Abi Crossland-Otter is a Trainee Counsellor and Mental Health Support Worker with lived experience of Anxiety and Obsessive Compulsive Disorder. Here she describes her first month working in a psychiatric hospital.

After a month of training and another month of supernumerary shifts, I have begun my role as a Mental Health Support Worker (MHSW).

"Even when I think I’ve left the issues of the day at work, at night I dream I am still there and find myself sitting up in bed forcing myself to stay awake and continue my observations."

Despite the thorough training programme, never have I been filled with such anxiety at the thought of going into work every day. Nothing can prepare you for working in a psychiatric hospital, other than quenching your catastrophic imaginings by experiencing the not-so-terrifying reality of it all. That is not to say there have not been terrifying moments or that the anxiety that I experience is unwarranted. Spending twelve hours a day with patients who are depressed, suicidal, manic, and sometimes unpredictably violent is all-consuming and draining. 
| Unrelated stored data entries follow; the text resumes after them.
Lemma strip_body c rest out : dclause_ok c = true -> forall fuel,
  (length (u8b 0x7b :: text (d_body c) ++ [u8b 0x7d; NL] ++ rest) <= fuel)%nat ->
  (forall f, (length rest <= f)%nat -> strip_loop f false false rest = out) ->
  strip_loop fuel false false (u8b 0x7b :: text (d_body c) ++ [u8b 0x7d; NL] ++ rest)
  = u8b 0x7b :: text (d_body c) ++ [u8b 0x7d; NL] ++ out.
Proof.
  unfold dclause_ok. intros [[_ Hb]%andb_true_iff _]%andb_true_iff fuel Hf Hk.
  assert (E : forall r, u8b 0x7b :: text (d_body c) ++ [u8b 0x7d; NL] ++ r = text (Open :: d_body c ++ [Close; Plain NL]) ++ r).
  { intros r. unfold text. cbn [flat_map tok_bytes app]. fold (text (d_body c ++ [Close; Plain NL])).
    rewrite text_app, <- app_assoc. done. }
  rewrite E, length_app in Hf. rewrite !E. apply strip_text.
  - cbn [forallb tok_ok andb]. rewrite forallb_app, Hb. done.
  - lia.
  - intros f Hf'. apply Hk. lia.
Qed.

Lemma strip_clause c rest out : dclause_ok c = true -> forall fuel,
  (length (print_clause c ++ NL :: rest) <= fuel)%nat ->
  (forall f, (length rest <= f)%nat -> strip_loop f false false rest = out) ->
  strip_loop fuel false false (print_clause c ++ NL :: rest) = print_clause c ++ NL :: out.
Proof.
  intros Hc fuel Hf Hk. rewrite !print_clause_app in *.
  destruct (spec_ok_facts c Hc) as (_ & Hplain & _). pose proof (plain_tokens_ok _ Hplain) as Ht.
  rewrite <- (plain_tokens (spec_text c)) in *. rewrite length_app in Hf.
  apply strip_text; [by rewrite plain_tokens in *|lia|]. rewrite plain_tokens in *. intros f Hf'.
  assert (Hf2 : (length (pred_text (text <$> d_pred c) ++ u8b 0x7b :: text (d_body c) ++ u8b 0x7d :: NL :: rest) <= f)%nat) by lia.
  clear Hf Hf' fuel. pose proof (strip_body c rest out Hc) as Hbody. cbn [app] in Hbody.
  pose proof Hc as Hc'. unfold dclause_ok in Hc'. apply andb_true_iff in Hc' as [[[_ Hp]%andb_true_iff _]%andb_true_iff _].
  destruct (d_pred c) as [ts|]; cbn [fmap option_fmap option_map pred_text app] in *; [|by apply Hbody].
  apply andb_true_iff in Hp as [[Hts Hn]%andb_true_iff Hh]. destruct f as [|f]; [cbn [length] in Hf2; lia|].
  cbn [length] in Hf2. rewrite <- !app_assoc in *. cbn [app] in *. rewrite length_app in Hf2. cbn [length] in Hf2.
  rewrite strip_step; [|done|done|].
  2:{ right. unfold starts_comment. known. destruct ts as [|t ts]; [done|]. unfold text in *.
      cbn [flat_map forallb] in *. apply andb_true_iff in Hts as [Hx _].
      destruct t as [x|l| |]; cbn [tok_bytes app head_is_not tok_ok] in *; [|done..].
      plain_facts Hx. apply negb_true_iff in Hh. by apply orb_false_iff. }
  known. f_equal. apply strip_text; [done|lia|]. intros f2 Hf3. destruct f2 as [|f2]; [lia|].
  rewrite strip_step by (done || by right). known. f_equal. apply Hbody; [cbn [length]; lia|done].
Qed.
Lemma path_text_length first path t : path_text first path t -> (length path <= length t)%nat.
Proof.
  induction 1 as [|first id path t [Hi _] _ IH|id path t [Hi _] _ IH]; [done|..];
    (destruct id as [|b id]; [done|]); simpl in *; rewrite ?length_app; simpl; rewrite ?length_app; lia.
Qed.

Lemma prev_ok_iff prev : prev_ok prev = true <-> match prev with Some b => is_ident_byte b = false | None => True end.
Proof. destruct prev as [b|]; [|done]. unfold prev_ok. change (is_ident_char b) with (is_ident_byte b). by destruct (is_ident_byte b). Qed.

Definition chain_of (size idx : Z) (path : list bytes) (l rest : bytes) : TypedArg :=
  {| ta_idx := idx; ta_path := path; ta_start := size - len l; ta_end := size - len rest |}.

Lemma try_chain_sound size w a w2 : try_chain size w = Some (a, w2) ->
  exists idx path text rest, chain_at (before w) (ahead w) idx path text rest
    /\ a = chain_of size idx path (ahead w) rest
    /\ w2 = {| before := list.last text; ahead := rest; in_str := in_str w; in_char := in_char w |}.
Proof.
  unfold try_chain. destruct (drop_prefix _ (ahead w)) as [l|] eqn:D; [|done]. apply drop_prefix_Some in D.
  destruct (prev_ok (before w)) eqn:Hp; [|done]. cbn [negb]. apply prev_ok_iff in Hp.
  pose proof (span_spec is_ascii_digit l) as [S1 S2]. destruct (span is_ascii_digit l) as [ds l1]. cbn [fst snd] in S1, S2.
  destruct ds as [|d ds]; [done|]. set (digits := d :: ds) in *. cbn [is_empty digits].
  destruct (expect 0x5d l1) as [l2|] eqn:X; [|done]. apply expect_cut in X. cbn [mbind option_bind].
  destruct (parse_u32 digits) as [idx|] eqn:Ep; [|done]. cbn [mbind option_bind]. destruct (negb _); [done|].
  destruct (chain_path _ [] l2) as [[p rest]|] eqn:P; [|done]. cbn [mbind option_bind].
  apply chain_path_sound in P as (path & t & -> & Et & P & He); [|by right]. cbn [app] in *.
  destruct path as [|id path]; [done|]. intros [= <- <-].
  assert (E : ahead w = (str "args[" ++ digits ++ u8b 0x5d :: t) ++ rest).
  { rewrite D, <- S1, X, Et. by rewrite <- !app_assoc, <- app_comm_cons. }
  exists idx, (id :: path), (str "args[" ++ digits ++ u8b 0x5d :: t), rest. split_and!; [|done|].
  - split; [done| |done|by apply He|exact E]. by exists digits, t.
  - do 2 f_equal. rewrite E. unfold upto. rewrite length_app.
    replace (_ + _ - _)%nat with (length (str "args[" ++ digits ++ u8b 0x5d :: t)) by lia. by rewrite take_app_length.
Qed.

Lemma try_chain_complete size w idx path text rest : chain_at (before w) (ahead w) idx path text rest ->
  try_chain size w = Some (chain_of size idx path (ahead w) rest,
    {| before := list.last text; ahead := rest; in_str := in_str w; in_char := in_char w |}).
Proof.
  intros [Hp (digits & steps & Et & Hd1 & Hd2 & Hd3 & P) Hne He E].
  assert (E' : ahead w = str "args[" ++ digits ++ u8b 0x5d :: steps ++ rest).
  { rewrite E, Et. by rewrite <- !app_assoc, <- app_comm_cons. }
  unfold try_chain. rewrite E' at 1. rewrite drop_prefix_whole, (proj2 (prev_ok_iff _) Hp). cbn [negb].
  rewrite (span_app is_ascii_digit digits (u8b 0x5d :: steps ++ rest)) by done.
  destruct digits as [|d digits]; [done|]. cbn [is_empty]. rewrite expect_byte by lia. cbn [mbind option_bind].
  rewrite Hd3. cbn [mbind option_bind].
  assert (Hs : starts_with "->" (steps ++ rest) = true).
  { inversion P; subst; [done|]. unfold starts_with. by rewrite <- !app_assoc, drop_prefix_whole. }
  rewrite Hs. cbn [negb]. pose proof (path_text_length _ _ _ P).
  rewrite (chain_path_complete rest He path true steps _ []) by (done || rewrite length_app; lia).
  cbn [mbind option_bind app]. destruct path as [|id path]; [done|]. do 2 f_equal. unfold upto. rewrite E, Et.
  rewrite length_app. f_equal. replace (_ + _ - _)%nat with (length (str "args[" ++ (d :: digits) ++ u8b 0x5d :: steps)) by lia.
  by rewrite take_app_length.
Qed.

Lemma chain_at_unique prev l i1 p1 t1 r1 i2 p2 t2 r2 :
  chain_at prev l i1 p1 t1 r1 -> chain_at prev l i2 p2 t2 r2 -> i1 = i2 /\ p1 = p2 /\ t1 = t2 /\ r1 = r2.
Proof.
  intros H1 H2. set (w := {| before := prev; ahead := l; in_str := false; in_char := false |}).
  pose proof (try_chain_complete 0 w _ _ _ _ H1) as E1. rewrite (try_chain_complete 0 w _ _ _ _ H2) in E1.
  injection E1 as -> -> _ _ ->. pose proof (ca_whole _ _ _ _ _ _ H1) as W. rewrite (ca_whole _ _ _ _ _ _ H2) in W.
  apply app_inv_tail in W. done.
Qed.

(** *** Literals, and that there is one reading *)

Lemma quote_not_backslash q : quote q -> q <> u8b 0x5c.
Proof. by intros [-> | ->]. Qed.

Lemma literal_unique q (Hq : quote q) l s1 r1 : literal q l s1 r1 -> forall s2 r2, literal q l s2 r2 -> s1 = s2 /\ r1 = r2.
Proof.
  pose proof (quote_not_backslash q Hq) as Hb.
  induction 1 as [rest| | |b l shown rest H IH|b l shown rest H1 H2 H IH]; intros s2 r2 H'; inversion H'; subst; try done.
  - match goal with H : literal q l _ _ |- _ => by destruct (IH _ _ H) as [-> ->] end.
  - match goal with H : literal q l _ _ |- _ => by destruct (IH _ _ H) as [-> ->] end.
Qed.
Even when I think I’ve left the issues of the day at work, at night I dream I am still there and find myself sitting up in bed forcing myself to stay awake and continue my observations. On wards where the severity of the patients’ risk to themselves or others is deemed to be high, you will spend the majority, if not the entire day, on observations. Some patients will be on what we call Level 3 or 4 observations where they must be kept either in eye sight or at arm’s length by one or two members of staff on a 24-hour basis, until their risk has reduced.

I was surprised after my first week to experience the overriding emotion of boredom. Whilst it is part of an MHSW’s duty to encourage and facilitate activities, the combination of high dosages of medication and high levels of depression, observations are often spent watching the patients sleep. However, when they are awake, patients are able to do things such as baking, crafts, sports, have beauty treatments, or, depending on their sectioning, go on leave.

A myriad of different disorders

The wards support patients with a myriad of different disorders, with a large proportion of patients living with more than just one. In my first month I have worked with patients with schizophrenia, Borderline Personality Disorder, depression, Post-Traumatic Stress Disorder (PTSD), psychosis, eating disorders, Bipolar Disorder, substance/alcohol addiction, and anxiety disorder. One of the most surprising things I learnt during my training for this role was that females tend to self-harm more than males. Having spent time on both male and female wards, I am yet to understand the reasoning behind this gender disparity.

Patients can be triggered by anything to self-harm, make a suicide attempt, or become violent. Examples range from traumatic memories triggered by food, noisiness on the ward, certain times of the day or dates in the year, to the approach of their discharge date. Patients who are set to be discharged relapse quite often; the safety of the ward is far easier to process than all that the outside world entails.

De-escalation and restraint

When patients do become violent or attempt to harm themselves and verbal de-escalation fails, we may be required to conduct physical restraints. Using ‘reasonable force’ that is necessary and proportionate, we use our Prevention and Management of Violence and Aggression training to safely intervene. At least two people are needed to perform a restraint, so in these cases we pull our alarms and (hopefully) in a matter of seconds support comes.

In cases where a patient in restraint does not become settled and refuses medication, an intramuscular injection will be administered, without the patient’s consent. I was surprised to find that this method of rapid tranquillisation was actually used outside of movies, but I have witnessed how, when nothing else works to calm a patient in extreme distress and unable to make decisions for themselves, this method is necessary.

Despite the inevitable struggles that come with a job such as this, more than anything, being an MHSW is incredibly rewarding, and for a large part, enjoyable. I spend a solid 50% of my time on the wards laughing; many of the patients are charming and, although it should be the other way round, they look out for us. They appreciate our presence and I leave work every day feeling valued and grateful for the life I have to return to.